◆ Exercise directions ◆
What do the lines say from the one containing "(Forall (fun ln" to the end of the records? Restate them word for word, and only those.

Collected data entries
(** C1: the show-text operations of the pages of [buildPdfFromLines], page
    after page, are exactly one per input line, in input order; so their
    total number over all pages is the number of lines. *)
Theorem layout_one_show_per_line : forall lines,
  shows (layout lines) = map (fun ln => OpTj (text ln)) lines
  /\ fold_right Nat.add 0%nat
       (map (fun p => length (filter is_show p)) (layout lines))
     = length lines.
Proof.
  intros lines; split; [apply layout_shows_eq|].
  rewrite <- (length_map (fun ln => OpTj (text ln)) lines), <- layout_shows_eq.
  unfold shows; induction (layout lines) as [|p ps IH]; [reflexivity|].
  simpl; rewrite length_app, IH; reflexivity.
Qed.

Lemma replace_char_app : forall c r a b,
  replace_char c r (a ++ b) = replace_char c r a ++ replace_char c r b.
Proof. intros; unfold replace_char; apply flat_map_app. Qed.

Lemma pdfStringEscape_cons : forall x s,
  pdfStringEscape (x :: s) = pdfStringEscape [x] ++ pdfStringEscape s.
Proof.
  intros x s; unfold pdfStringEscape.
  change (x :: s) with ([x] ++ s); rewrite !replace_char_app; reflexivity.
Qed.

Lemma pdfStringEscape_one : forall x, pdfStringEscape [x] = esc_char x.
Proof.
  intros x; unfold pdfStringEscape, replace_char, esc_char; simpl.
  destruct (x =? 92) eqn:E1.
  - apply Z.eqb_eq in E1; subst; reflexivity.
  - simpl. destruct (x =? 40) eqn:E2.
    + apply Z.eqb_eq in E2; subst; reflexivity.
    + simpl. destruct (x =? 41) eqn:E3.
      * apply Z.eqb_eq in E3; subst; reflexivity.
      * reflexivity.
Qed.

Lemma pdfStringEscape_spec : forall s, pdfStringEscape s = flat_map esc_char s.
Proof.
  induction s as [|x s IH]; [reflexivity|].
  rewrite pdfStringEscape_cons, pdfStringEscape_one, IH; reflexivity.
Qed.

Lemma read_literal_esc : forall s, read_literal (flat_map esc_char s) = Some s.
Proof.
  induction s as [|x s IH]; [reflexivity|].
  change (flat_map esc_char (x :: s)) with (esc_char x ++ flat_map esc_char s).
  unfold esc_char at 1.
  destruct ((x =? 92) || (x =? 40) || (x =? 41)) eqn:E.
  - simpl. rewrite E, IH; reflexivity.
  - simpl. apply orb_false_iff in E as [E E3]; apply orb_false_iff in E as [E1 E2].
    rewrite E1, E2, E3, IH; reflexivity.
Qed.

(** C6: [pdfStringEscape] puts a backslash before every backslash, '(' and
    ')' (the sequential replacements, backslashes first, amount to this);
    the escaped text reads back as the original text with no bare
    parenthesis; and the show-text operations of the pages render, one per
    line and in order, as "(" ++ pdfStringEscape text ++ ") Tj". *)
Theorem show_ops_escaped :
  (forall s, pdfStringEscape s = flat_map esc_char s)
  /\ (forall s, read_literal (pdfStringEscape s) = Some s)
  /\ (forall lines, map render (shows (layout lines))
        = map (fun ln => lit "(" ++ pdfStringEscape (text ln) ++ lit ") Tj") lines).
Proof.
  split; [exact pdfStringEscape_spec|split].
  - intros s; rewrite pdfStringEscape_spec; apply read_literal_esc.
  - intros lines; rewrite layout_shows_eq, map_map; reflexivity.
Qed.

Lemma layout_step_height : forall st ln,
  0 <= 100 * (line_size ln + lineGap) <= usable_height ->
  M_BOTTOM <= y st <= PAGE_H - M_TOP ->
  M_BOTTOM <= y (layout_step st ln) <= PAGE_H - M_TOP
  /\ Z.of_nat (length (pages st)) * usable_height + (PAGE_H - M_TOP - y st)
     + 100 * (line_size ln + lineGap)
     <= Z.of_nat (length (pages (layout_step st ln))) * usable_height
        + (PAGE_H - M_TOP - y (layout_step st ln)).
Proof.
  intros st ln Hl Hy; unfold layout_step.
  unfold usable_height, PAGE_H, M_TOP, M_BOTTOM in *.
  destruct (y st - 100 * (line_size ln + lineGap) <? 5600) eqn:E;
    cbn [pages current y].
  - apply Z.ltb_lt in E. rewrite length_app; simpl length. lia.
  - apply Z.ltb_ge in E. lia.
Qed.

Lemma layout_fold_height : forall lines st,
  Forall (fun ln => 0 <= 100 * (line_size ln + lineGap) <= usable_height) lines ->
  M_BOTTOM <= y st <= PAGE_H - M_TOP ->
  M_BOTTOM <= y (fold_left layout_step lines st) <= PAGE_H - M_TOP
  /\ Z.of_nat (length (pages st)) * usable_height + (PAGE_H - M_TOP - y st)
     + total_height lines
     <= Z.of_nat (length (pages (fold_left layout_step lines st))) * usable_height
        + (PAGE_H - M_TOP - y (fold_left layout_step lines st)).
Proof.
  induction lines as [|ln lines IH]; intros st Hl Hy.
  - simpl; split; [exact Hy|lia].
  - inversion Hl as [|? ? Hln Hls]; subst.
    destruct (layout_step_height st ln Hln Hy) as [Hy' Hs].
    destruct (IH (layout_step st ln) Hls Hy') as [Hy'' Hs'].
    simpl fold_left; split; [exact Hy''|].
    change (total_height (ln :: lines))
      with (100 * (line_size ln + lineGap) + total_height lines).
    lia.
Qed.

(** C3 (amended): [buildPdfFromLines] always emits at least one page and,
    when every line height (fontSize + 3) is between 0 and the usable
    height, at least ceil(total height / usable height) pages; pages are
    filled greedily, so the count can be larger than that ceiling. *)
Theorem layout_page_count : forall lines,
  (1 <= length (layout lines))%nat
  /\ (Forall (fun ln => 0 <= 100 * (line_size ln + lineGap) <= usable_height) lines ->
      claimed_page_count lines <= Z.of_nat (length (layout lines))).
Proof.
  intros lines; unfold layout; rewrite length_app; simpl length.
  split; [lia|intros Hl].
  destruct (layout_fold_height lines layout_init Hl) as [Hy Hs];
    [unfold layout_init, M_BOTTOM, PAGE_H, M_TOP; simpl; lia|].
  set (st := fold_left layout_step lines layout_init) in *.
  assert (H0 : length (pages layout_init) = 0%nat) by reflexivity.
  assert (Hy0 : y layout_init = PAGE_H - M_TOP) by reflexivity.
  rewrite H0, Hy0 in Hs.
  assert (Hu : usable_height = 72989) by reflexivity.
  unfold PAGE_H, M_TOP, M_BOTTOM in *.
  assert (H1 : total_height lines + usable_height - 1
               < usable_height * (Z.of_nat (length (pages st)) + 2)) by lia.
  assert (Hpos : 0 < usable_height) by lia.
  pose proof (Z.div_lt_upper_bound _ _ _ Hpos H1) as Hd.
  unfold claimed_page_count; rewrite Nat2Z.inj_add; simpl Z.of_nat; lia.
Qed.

◆ Output for this exercise ◆
  /\ (Forall (fun ln => 0 <= 100 * (line_size ln + lineGap) <= usable_height) lines ->
      claimed_page_count lines <= Z.of_nat (length (layout lines))).
Proof.
  intros lines; unfold layout; rewrite length_app; simpl length.
  split; [lia|intros Hl].
  destruct (layout_fold_height lines layout_init Hl) as [Hy Hs];
    [unfold layout_init, M_BOTTOM, PAGE_H, M_TOP; simpl; lia|].
  set (st := fold_left layout_step lines layout_init) in *.
  assert (H0 : length (pages layout_init) = 0%nat) by reflexivity.
  assert (Hy0 : y layout_init = PAGE_H - M_TOP) by reflexivity.
  rewrite H0, Hy0 in Hs.
  assert (Hu : usable_height = 72989) by reflexivity.
  unfold PAGE_H, M_TOP, M_BOTTOM in *.
  assert (H1 : total_height lines + usable_height - 1
               < usable_height * (Z.of_nat (length (pages st)) + 2)) by lia.
  assert (Hpos : 0 < usable_height) by lia.
  pose proof (Z.div_lt_upper_bound _ _ _ Hpos H1) as Hd.
  unfold claimed_page_count; rewrite Nat2Z.inj_add; simpl Z.of_nat; lia.
Qed.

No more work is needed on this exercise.